*WHAT TO PRODUCE:* Whenever the word "discriminate" shows up in a line of the data, copy that line.

--- GIVEN INFORMATION ---

(** A successful eviction loop of [reserve] leaves room for [need]. *)
Lemma reserve_loop_ok back size need max back' size' :
  size = sum_len back ->
  reserve_loop back size need max = Some (back', size') ->
  size' = sum_len back' /\ size' + need <= max.
Proof.
  revert size; induction back as [|e back IH]; intros size Hs; simpl.
  - destruct (max <? size + need) eqn:Hlt; [discriminate|].
    intros [= <- <-]; apply N.ltb_ge in Hlt; simpl in *; lia.
  - destruct (max <? size + need) eqn:Hlt.
    + apply IH; simpl in Hs; lia.
    + intros [= <- <-]; apply N.ltb_ge in Hlt; split; [simpl in *|]; lia.
Qed.

(** An entry larger than the capacity empties the deque and then hits the
    [expect] on an empty [pop_back]. *)
Lemma reserve_loop_too_big back size need max :
  size = sum_len back -> max < need ->
  reserve_loop back size need max = None.
Proof.
  revert size; induction back as [|e back IH]; intros size Hs Hbig; simpl.
  - replace (max <? size + need) with true by (symmetry; apply N.ltb_lt; lia).
    reflexivity.
  - replace (max <? size + need) with true by (symmetry; apply N.ltb_lt; lia).
    apply IH; simpl in Hs; lia.
Qed.

(** The eviction loop of [consolidate] drops the oldest entries, one at a
    time, and stops as soon as the size fits. *)
Lemma consolidate_loop_spec back size m :
  size = sum_len back ->
  exists dropped back',
    back = dropped ++ back' /\
    consolidate_loop back size m = Some (back', sum_len back') /\
    sum_len back' <= m /\
    (forall dropped0 e, dropped = dropped0 ++ [e] -> m < sum_len back' + entry_len e).
Proof.
  revert size; induction back as [|e back IH]; intros size Hs; simpl.
  - exists [], []; simpl in *; subst size.
    replace (m <? 0) with false by (symmetry; apply N.ltb_ge; lia).
    split; [reflexivity|]. split; [reflexivity|]. split; [simpl; lia|].
    intros dropped0 e H; destruct dropped0; discriminate.
  - destruct (m <? size) eqn:Hlt.
    + destruct (IH (size - entry_len e)) as (dropped & back' & Hb & Hrun & Hle & Hlast);
        [simpl in Hs; lia|].
      exists (e :: dropped), back'.
      split; [simpl; congruence|]. split; [exact Hrun|]. split; [exact Hle|].
      intros dropped0 e' Hd.
      destruct dropped0 as [|x dropped0]; simpl in Hd; injection Hd as -> Hd.
      * destruct dropped as [|y dropped]; [|destruct dropped; discriminate].
        simpl in Hb; subst back'. apply N.ltb_lt in Hlt; simpl in Hs; lia.
      * eapply Hlast; eauto.
    + exists [], (e :: back).
      apply N.ltb_ge in Hlt; subst size.
      split; [reflexivity|]. split; [reflexivity|]. split; [exact Hlt|].
      intros dropped0 e' H; destruct dropped0; discriminate.
Qed.

(** [Table::set_max_size] on a consistent table. *)
Lemma set_max_size_spec t m :
  size t = sum_len (entries t) ->
  exists t', set_max_size t m = Some t' /\ max_size t' = m /\
    exists kept evicted,
      entries t = kept ++ evicted /\ entries t' = kept /\
      size t' = sum_len kept /\ size t' <= m /\
      (forall e evicted', evicted = e :: evicted' -> m < size t' + entry_len e).
Proof.
  intros Hs.
  destruct (consolidate_loop_spec (rev (entries t)) (size t) m)
    as (dropped & back' & Hb & Hrun & Hle & Hlast);
    [rewrite sum_len_rev; exact Hs|].
  unfold set_max_size, consolidate; simpl. rewrite Hrun.
  eexists; split; [reflexivity|]; simpl; split; [reflexivity|].
  exists (rev back'), (rev dropped).
  split; [rewrite <- rev_app_distr, <- Hb, rev_involutive; reflexivity|].
  split; [reflexivity|]. rewrite sum_len_rev.
  split; [reflexivity|]. split; [exact Hle|].
  intros e evicted' He. apply (Hlast (rev evicted')).
  rewrite <- (rev_involutive dropped), He; reflexivity.
Qed.

(** [Table::insert] on a consistent table, when it does not panic. *)
Lemma insert_ok t e t' :
  size t = sum_len (entries t) ->
  insert t e = Some t' ->
  size t' = sum_len (entries t') /\ size t' <= max_size t' /\
  max_size t' = max_size t.
Proof.
  unfold insert, reserve; intros Hs.
  destruct (reserve_loop _ _ _ _) as [[back size']|] eqn:Hrun; [|discriminate].
  intros [= <-]; simpl.
  apply reserve_loop_ok in Hrun; [|rewrite sum_len_rev; exact Hs].
  rewrite sum_len_rev; lia.
Qed.

(** C9: [set_max_size(m)] assigns [max_size := m] and evicts entries from
    the back (oldest first) while [size > m]: the entries kept are the
    newest ones, they fit in [m], and the last entry evicted did not; in
    particular [set_max_size(0)] leaves no entry. Stated for the table
    states the decoder maintains, where [size] is the sum of the entry
    sizes (see C8); [consolidate] cannot panic there. *)
Theorem set_max_size_evicts_oldest t m :
  size t = sum_len (entries t) ->
  exists t', set_max_size t m = Some t' /\ max_size t' = m /\
    (exists kept evicted,
       entries t = kept ++ evicted /\ entries t' = kept /\
       size t' = sum_len kept /\ size t' <= m /\
       (forall e evicted', evicted = e :: evicted' -> m < size t' + entry_len e)) /\
    (m = 0 -> entries t' = []).
Proof.
  intros Hs.
  destruct (set_max_size_spec t m Hs)
    as (t' & Hrun & Hmax & kept & evicted & Hsplit & Hkept & Hsize & Hle & Hlast).
  exists t'; split; [exact Hrun|]; split; [exact Hmax|]; split.
  - exists kept, evicted; auto.
  - intros ->. rewrite Hkept; apply sum_len_zero; lia.
Qed.

Lemma set_max_size_evicts_oldest_witness :
  let t := mkTable [Header (bs "b") (bs "2"); Header (bs "a") (bs "1")] 68 4096 in
  size t = sum_len (entries t) /\
  exists t', set_max_size t 40 = Some t' /\ max_size t' = 40 /\
    (exists kept evicted,
       entries t = kept ++ evicted /\ entries t' = kept /\
       size t' = sum_len kept /\ size t' <= 40 /\
       (forall e evicted', evicted = e :: evicted' -> 40 < size t' + entry_len e)) /\
    (40 = 0 -> entries t' = []).
Proof.
  intros t. split; [vm_compute; reflexivity|].
  apply (set_max_size_evicts_oldest t 40). vm_compute; reflexivity.
Defined.

(** C2 (as the code behaves): inserting an entry larger than [max_size]
    into a consistent table does not clear the table: [reserve] evicts
    every entry and then panics on the [expect] of an empty [pop_back]
    (a debug build already fails its [debug_assert!]). On the wire: a
    decoder created with [new(0)] that receives a literal with
    incremental indexing panics instead of delivering the entry. *)
Theorem insert_oversized_panics :
  (forall t e, size t = sum_len (entries t) -> max_size t < entry_len e ->
     insert t e = None) /\
  (forall hd en ki e, en [x61] [x62] = ROk e ->
     fst (fst (decode hd en ki (new 0) [x40; x01; x61; x01; x62])) = RPanic).
Proof.
  split.
  - intros t e Hs Hbig; unfold insert, reserve.
    rewrite reserve_loop_too_big; [reflexivity| |exact Hbig].
    rewrite sum_len_rev; exact Hs.
  - intros hd en ki e He.
    assert (Hins : insert (mkTable [] 0 0) e = None).
    { unfold insert, reserve; rewrite reserve_loop_too_big; [reflexivity|reflexivity|].
      simpl; pose proof (entry_len_ge e); lia. }
    cbv beta iota zeta delta -[insert]. rewrite He.
    cbv beta iota zeta. rewrite Hins.
    reflexivity.
Qed.

Lemma insert_oversized_panics_witness :
  (size (mkTable [Header (bs "a") (bs "1")] 34 40) =
     sum_len (entries (mkTable [Header (bs "a") (bs "1")] 34 40)) /\
   max_size (mkTable [Header (bs "a") (bs "1")] 34 40) < entry_len (Header (bs "ab") (bs "0123456789")) /\
   insert (mkTable [Header (bs "a") (bs "1")] 34 40) (Header (bs "ab") (bs "0123456789")) = None) /\
  (entry_new_plain [x61] [x62] = ROk (Header [x61] [x62]) /\
   fst (fst (run (new 0) [x40; x01; x61; x01; x62])) = RPanic).
Proof.
  split.
  - split; [vm_compute; reflexivity|]. split; [vm_compute; reflexivity|].
    apply (proj1 insert_oversized_panics); vm_compute; reflexivity.
  - split; [reflexivity|].
    exact (proj2 insert_oversized_panics _ _ _ _ eq_refl).
Defined.

(** * Size updates *)

(** C1 (as the code behaves): with a ceiling queued by
    [queue_size_update(100)], a block made of two size updates to 0 (both
    within the ceiling) is rejected with [InvalidMaxDynamicSize] at the
    second one, since the first one [take()]s the ceiling; the first update
    alone is accepted. *)
Theorem two_size_updates_rejected :
  forall hd en ki,
    fst (fst (decode hd en ki (queue_size_update (new 4096) 100) [x20])) = ROk tt /\
    fst (fst (decode hd en ki (queue_size_update (new 4096) 100) [x20; x20]))
      = RErr InvalidMaxDynamicSize.
Proof. intros hd en ki; split; reflexivity. Qed.

(** * Truncated input *)

(** C3 (as the code behaves): on any decoder state, the one-byte block
    [0x00] (a literal without indexing with a literal name, cut after its
    first byte) panics in [decode_string]: [peek_u8] indexes the empty
    remaining slice before [decode_int] could report [IntegerUnderflow]. A
    block cut inside an integer, by contrast, gives [IntegerUnderflow]. *)
Theorem truncated_string_panics :
  forall hd en ki d,
    fst (fst (decode hd en ki d [x00])) = RPanic /\
    fst (fst (decode hd en ki d [xff])) = RErr IntegerUnderflow.
Proof. intros hd en ki d; split; reflexivity. Qed.

(** * The table invariant *)

Definition table_inv (d : Decoder) : Prop :=
  size (table d) = sum_len (entries (table d)) /\
  size (table d) <= max_size (table d).

(** A computation that, unless it panics, leaves a decoder satisfying
    [P] when it started from one (also when it stops on an error). *)
Definition keeps {A} (P : Decoder -> Prop) (m : M A) : Prop :=
  forall s r s', m s = (r, s') -> r <> RPanic -> P (dec s) -> P (dec s').

Section Keeps.

Variable P : Decoder -> Prop.

Lemma bind_keeps {A B} (m : M A) (k : A -> M B) :
  keeps P m -> (forall a, keeps P (k a)) -> keeps P (bind m k).
Proof.
  intros Hm Hk s r s' Hrun Hr Hs; unfold bind in Hrun.
  destruct (m s) as [[a| e |] s1] eqn:Hs1.
  - apply (Hk a s1 r s' Hrun Hr). apply (Hm s (ROk a) s1 Hs1); [discriminate|exact Hs].
  - injection Hrun as <- <-. apply (Hm s (RErr e) s1 Hs1); [discriminate|exact Hs].
  - injection Hrun as <- <-. contradiction.
Qed.

(** Computations that do not touch the decoder. *)
Lemma keeps_same_dec {A} (m : M A) :
  (forall s r s', m s = (r, s') -> dec s' = dec s) -> keeps P m.
Proof. intros H s r s' Hrun _ Hs; rewrite (H _ _ _ Hrun); exact Hs. Qed.

Lemma ret_keeps {A} (a : A) : keeps P (ret a).
Proof. apply keeps_same_dec; intros s r s' [= _ <-]; reflexivity. Qed.

Lemma throw_keeps {A} e : keeps P (@throw A e).
Proof. apply keeps_same_dec; intros s r s' [= _ <-]; reflexivity. Qed.

Lemma panic_keeps {A} : keeps P (@panic A).
Proof. apply keeps_same_dec; intros s r s' [= _ <-]; reflexivity. Qed.

Lemma liftr_keeps {A} (r : res A) : keeps P (liftr r).
Proof. apply keeps_same_dec; intros s r' s'; destruct r; intros [= _ <-]; reflexivity. Qed.

Lemma on_buf_keeps {A} (f : list byte -> res (A * list byte)) : keeps P (on_buf f).
Proof.
  apply keeps_same_dec; intros s r s'; unfold on_buf.
  destruct (f (buf s)) as [[a rest]| e |]; intros [= _ <-]; reflexivity.
Qed.

Lemma get_dec_keeps : keeps P get_dec.
Proof. apply keeps_same_dec; intros s r s' [= _ <-]; reflexivity. Qed.

Lemma emit_keeps e : keeps P (emit e).
Proof. apply keeps_same_dec; intros s r s' [= _ <-]; reflexivity. Qed.

Lemma has_remaining_keeps : keeps P has_remaining.
Proof. apply keeps_same_dec; intros s r s' [= _ <-]; reflexivity. Qed.

End Keeps.

Create HintDb keeps.
#[export] Hint Resolve bind_keeps ret_keeps throw_keeps panic_keeps liftr_keeps
  on_buf_keeps get_dec_keeps emit_keeps has_remaining_keeps : keeps.

Ltac keeps_step :=
  match goal with
  | |- keeps _ (bind _ _) => apply bind_keeps; [ | intro ]
  | |- keeps _ (match ?x with _ => _ end) => destruct x
  | |- keeps _ (if ?x then _ else _) => destruct x
  | _ => eauto with keeps
  end.

Lemma take_max_size_update_keeps : keeps table_inv take_max_size_update.
Proof.
  intros s r s'; unfold take_max_size_update, bind, get_dec, put_dec, ret; simpl.
  intros [= _ <-] _; unfold table_inv; simpl; auto.
Qed.

Lemma table_insert_keeps e : keeps table_inv (table_insert e).
Proof.
  intros s r s'; unfold table_insert, bind, get_dec, put_dec, panic; simpl.
  destruct (insert (table (dec s)) e) as [t|] eqn:Hins.
  - intros [= _ <-] _ [Hs _]; unfold table_inv; simpl.
    destruct (insert_ok _ _ _ Hs Hins) as (H1 & H2 & _); auto.
  - intros [= <- _]; congruence.
Qed.

Lemma process_size_update_keeps max : keeps table_inv (process_size_update max).
Proof.
  unfold process_size_update. apply bind_keeps; [apply on_buf_keeps|]. intros n.
  destruct (max <? n); [apply throw_keeps|].
  intros s r s'; unfold bind, get_dec, put_dec, panic; simpl.
  destruct (set_max_size (table (dec s)) n) as [t|] eqn:Hset.
  - intros [= _ <-] _ [Hs _]; unfold table_inv; simpl.
    destruct (set_max_size_spec _ n Hs)
      as (t' & Hrun & Hmax & kept & evicted & _ & Hkept & Hsize & Hle & _).
    rewrite Hset in Hrun; injection Hrun as <-.
    rewrite Hkept, Hmax; split; [exact Hsize|exact Hle].
  - intros [= <- _]; congruence.
Qed.

#[export] Hint Resolve take_max_size_update_keeps table_insert_keeps
  process_size_update_keeps : keeps.

Lemma decode_loop_keeps hd en ki fuel cr :
  keeps table_inv (decode_loop hd en ki fuel cr).
Proof.
  revert cr; induction fuel as [|fuel IH]; intros cr; simpl; [apply panic_keeps|].
  repeat keeps_step.
  unfold decode_block, decode_indexed, decode_literal.
  repeat keeps_step.
Qed.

---

*EXERCISE SOLUTION:*
  - destruct (max <? size + need) eqn:Hlt; [discriminate|].
    intros dropped0 e H; destruct dropped0; discriminate.
      * destruct dropped as [|y dropped]; [|destruct dropped; discriminate].
      intros dropped0 e' H; destruct dropped0; discriminate.
  destruct (reserve_loop _ _ _ _) as [[back size']|] eqn:Hrun; [|discriminate].
  - apply (Hk a s1 r s' Hrun Hr). apply (Hm s (ROk a) s1 Hs1); [discriminate|exact Hs].
  - injection Hrun as <- <-. apply (Hm s (RErr e) s1 Hs1); [discriminate|exact Hs].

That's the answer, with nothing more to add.